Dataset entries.
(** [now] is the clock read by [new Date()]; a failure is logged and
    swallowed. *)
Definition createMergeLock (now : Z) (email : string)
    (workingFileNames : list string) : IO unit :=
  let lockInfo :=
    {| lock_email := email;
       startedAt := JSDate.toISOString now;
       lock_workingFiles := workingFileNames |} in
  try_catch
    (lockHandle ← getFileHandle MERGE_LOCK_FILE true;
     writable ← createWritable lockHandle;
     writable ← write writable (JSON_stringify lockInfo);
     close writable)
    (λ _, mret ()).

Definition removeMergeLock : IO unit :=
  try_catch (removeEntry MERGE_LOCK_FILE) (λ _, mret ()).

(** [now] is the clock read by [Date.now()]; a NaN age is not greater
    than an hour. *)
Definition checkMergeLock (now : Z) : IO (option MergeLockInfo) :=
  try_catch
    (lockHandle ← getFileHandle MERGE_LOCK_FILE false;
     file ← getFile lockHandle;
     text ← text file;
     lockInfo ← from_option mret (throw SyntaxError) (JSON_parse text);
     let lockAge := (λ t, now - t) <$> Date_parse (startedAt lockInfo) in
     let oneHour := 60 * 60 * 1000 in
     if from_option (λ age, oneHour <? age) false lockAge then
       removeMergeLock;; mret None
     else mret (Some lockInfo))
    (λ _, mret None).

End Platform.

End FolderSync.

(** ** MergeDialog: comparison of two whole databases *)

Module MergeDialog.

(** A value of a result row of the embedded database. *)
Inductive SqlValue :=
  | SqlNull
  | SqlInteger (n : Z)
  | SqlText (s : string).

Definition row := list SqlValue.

==

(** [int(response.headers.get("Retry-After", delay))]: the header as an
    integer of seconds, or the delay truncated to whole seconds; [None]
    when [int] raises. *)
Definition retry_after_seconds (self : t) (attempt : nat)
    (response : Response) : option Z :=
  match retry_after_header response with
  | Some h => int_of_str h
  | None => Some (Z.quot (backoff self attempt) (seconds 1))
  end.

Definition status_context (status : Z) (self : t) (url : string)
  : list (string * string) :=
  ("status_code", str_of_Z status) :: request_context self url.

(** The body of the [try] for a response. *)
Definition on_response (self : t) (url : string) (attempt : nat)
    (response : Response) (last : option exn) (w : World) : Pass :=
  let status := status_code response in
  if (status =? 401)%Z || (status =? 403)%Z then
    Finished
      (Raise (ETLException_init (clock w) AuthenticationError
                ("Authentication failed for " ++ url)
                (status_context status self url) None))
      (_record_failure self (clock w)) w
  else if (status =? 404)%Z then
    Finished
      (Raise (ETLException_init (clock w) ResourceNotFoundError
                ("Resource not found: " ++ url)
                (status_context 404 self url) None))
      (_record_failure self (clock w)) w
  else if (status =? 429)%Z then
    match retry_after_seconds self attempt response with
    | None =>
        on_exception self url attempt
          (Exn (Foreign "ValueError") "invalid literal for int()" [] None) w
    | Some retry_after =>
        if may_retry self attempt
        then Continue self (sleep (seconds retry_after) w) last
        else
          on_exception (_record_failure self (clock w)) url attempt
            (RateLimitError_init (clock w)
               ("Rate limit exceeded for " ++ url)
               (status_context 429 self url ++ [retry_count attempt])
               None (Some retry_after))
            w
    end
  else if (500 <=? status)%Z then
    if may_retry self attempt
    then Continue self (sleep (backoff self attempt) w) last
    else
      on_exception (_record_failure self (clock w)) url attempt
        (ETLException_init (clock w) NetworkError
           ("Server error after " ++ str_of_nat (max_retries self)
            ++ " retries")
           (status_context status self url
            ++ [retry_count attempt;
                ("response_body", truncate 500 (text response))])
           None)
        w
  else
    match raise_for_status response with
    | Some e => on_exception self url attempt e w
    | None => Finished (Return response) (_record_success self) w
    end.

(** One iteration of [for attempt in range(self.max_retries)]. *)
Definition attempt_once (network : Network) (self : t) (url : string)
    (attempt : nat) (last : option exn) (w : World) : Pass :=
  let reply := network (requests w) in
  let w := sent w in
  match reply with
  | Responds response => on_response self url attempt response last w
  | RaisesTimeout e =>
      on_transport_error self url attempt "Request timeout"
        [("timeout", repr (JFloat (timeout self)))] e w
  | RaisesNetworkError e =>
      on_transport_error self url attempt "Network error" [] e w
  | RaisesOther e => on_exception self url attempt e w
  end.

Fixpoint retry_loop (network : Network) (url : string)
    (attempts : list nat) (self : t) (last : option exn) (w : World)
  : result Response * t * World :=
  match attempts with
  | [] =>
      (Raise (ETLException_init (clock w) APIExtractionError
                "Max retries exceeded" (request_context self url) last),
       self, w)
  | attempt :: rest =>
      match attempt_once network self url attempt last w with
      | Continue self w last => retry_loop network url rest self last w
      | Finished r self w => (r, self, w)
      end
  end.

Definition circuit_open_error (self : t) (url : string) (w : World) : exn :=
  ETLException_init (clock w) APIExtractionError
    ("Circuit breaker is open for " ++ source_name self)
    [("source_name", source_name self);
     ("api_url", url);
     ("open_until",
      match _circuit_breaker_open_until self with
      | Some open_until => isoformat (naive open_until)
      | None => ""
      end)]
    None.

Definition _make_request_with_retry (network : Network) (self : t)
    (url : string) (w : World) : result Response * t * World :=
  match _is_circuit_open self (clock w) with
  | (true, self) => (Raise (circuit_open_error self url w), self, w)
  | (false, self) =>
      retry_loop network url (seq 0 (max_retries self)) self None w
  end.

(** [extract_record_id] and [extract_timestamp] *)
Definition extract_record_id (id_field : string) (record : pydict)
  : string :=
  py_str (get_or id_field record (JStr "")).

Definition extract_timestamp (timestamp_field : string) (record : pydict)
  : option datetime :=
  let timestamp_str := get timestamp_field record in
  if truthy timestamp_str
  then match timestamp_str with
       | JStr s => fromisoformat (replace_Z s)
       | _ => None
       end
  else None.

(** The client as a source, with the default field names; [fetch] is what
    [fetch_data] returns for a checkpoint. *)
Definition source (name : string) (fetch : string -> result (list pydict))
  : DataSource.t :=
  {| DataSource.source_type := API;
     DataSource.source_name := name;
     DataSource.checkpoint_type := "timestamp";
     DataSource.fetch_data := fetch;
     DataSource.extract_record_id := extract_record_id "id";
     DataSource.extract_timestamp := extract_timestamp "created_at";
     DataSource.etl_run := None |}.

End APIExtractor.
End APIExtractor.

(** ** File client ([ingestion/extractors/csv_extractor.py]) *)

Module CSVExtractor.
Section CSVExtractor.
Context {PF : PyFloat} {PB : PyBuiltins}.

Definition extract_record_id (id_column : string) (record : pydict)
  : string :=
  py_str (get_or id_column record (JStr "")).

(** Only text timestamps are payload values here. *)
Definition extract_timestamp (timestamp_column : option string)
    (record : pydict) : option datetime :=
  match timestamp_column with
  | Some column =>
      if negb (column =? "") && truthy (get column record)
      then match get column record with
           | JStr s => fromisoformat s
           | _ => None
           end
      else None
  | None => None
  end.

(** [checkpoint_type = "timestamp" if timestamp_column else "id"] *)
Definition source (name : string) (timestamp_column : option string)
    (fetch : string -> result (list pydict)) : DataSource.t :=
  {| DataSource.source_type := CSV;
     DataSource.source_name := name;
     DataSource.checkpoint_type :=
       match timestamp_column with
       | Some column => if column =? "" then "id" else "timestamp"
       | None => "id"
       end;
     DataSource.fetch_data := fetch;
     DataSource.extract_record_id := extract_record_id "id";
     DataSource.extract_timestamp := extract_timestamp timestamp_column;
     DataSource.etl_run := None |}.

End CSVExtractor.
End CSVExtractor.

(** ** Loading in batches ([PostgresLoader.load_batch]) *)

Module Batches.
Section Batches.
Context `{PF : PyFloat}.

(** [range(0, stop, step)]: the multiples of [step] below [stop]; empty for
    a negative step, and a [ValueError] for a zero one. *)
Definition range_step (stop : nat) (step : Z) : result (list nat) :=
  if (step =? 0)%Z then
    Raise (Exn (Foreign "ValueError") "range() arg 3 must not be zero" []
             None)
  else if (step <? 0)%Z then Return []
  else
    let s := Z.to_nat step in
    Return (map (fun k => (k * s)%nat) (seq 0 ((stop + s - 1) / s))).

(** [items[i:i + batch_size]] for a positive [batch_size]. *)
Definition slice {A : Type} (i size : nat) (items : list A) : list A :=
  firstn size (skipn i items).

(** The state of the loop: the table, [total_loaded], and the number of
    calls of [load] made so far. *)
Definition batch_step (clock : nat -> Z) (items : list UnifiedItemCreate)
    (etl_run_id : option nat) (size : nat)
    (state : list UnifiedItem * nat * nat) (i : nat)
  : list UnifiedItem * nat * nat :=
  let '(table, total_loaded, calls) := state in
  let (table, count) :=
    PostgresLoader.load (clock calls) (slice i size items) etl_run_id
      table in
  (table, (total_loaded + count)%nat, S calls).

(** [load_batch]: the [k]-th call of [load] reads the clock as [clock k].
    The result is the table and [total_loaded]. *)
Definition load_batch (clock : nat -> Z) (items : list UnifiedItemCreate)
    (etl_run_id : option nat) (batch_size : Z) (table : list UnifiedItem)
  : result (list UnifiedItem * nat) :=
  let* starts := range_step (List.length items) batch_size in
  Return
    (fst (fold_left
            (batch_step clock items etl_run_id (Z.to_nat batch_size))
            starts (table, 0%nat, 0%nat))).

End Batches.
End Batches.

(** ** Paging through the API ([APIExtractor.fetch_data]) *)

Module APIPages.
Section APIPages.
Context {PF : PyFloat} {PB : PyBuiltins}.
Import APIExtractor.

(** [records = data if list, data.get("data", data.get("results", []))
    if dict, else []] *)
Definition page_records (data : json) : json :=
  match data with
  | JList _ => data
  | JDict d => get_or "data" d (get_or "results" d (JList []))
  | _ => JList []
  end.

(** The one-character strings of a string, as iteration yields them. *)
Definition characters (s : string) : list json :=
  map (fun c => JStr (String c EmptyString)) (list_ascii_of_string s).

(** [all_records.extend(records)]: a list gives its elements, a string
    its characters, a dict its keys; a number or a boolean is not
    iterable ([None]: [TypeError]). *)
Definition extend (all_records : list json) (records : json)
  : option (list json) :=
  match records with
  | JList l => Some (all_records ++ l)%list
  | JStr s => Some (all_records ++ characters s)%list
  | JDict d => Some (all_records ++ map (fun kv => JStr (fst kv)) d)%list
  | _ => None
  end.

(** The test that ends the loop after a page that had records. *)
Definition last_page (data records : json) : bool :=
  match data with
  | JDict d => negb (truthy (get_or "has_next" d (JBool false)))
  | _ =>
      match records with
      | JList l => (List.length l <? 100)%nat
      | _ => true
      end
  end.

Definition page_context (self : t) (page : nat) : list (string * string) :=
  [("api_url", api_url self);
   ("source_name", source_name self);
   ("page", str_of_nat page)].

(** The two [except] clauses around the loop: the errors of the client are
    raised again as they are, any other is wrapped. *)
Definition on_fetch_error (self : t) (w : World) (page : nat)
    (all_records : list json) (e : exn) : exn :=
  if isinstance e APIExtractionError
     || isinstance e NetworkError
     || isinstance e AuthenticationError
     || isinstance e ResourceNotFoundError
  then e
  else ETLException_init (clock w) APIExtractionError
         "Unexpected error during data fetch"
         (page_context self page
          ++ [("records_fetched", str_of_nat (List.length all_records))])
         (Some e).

What is expected.
Which lines above run from the one containing "(** [now] is the clock read by [new" to the one containing "text ← text file;"? Give them again exactly, both ends included.

Solution to this task.
(** [now] is the clock read by [new Date()]; a failure is logged and
    swallowed. *)
Definition createMergeLock (now : Z) (email : string)
    (workingFileNames : list string) : IO unit :=
  let lockInfo :=
    {| lock_email := email;
       startedAt := JSDate.toISOString now;
       lock_workingFiles := workingFileNames |} in
  try_catch
    (lockHandle ← getFileHandle MERGE_LOCK_FILE true;
     writable ← createWritable lockHandle;
     writable ← write writable (JSON_stringify lockInfo);
     close writable)
    (λ _, mret ()).

Definition removeMergeLock : IO unit :=
  try_catch (removeEntry MERGE_LOCK_FILE) (λ _, mret ()).

(** [now] is the clock read by [Date.now()]; a NaN age is not greater
    than an hour. *)
Definition checkMergeLock (now : Z) : IO (option MergeLockInfo) :=
  try_catch
    (lockHandle ← getFileHandle MERGE_LOCK_FILE false;
     file ← getFile lockHandle;
     text ← text file;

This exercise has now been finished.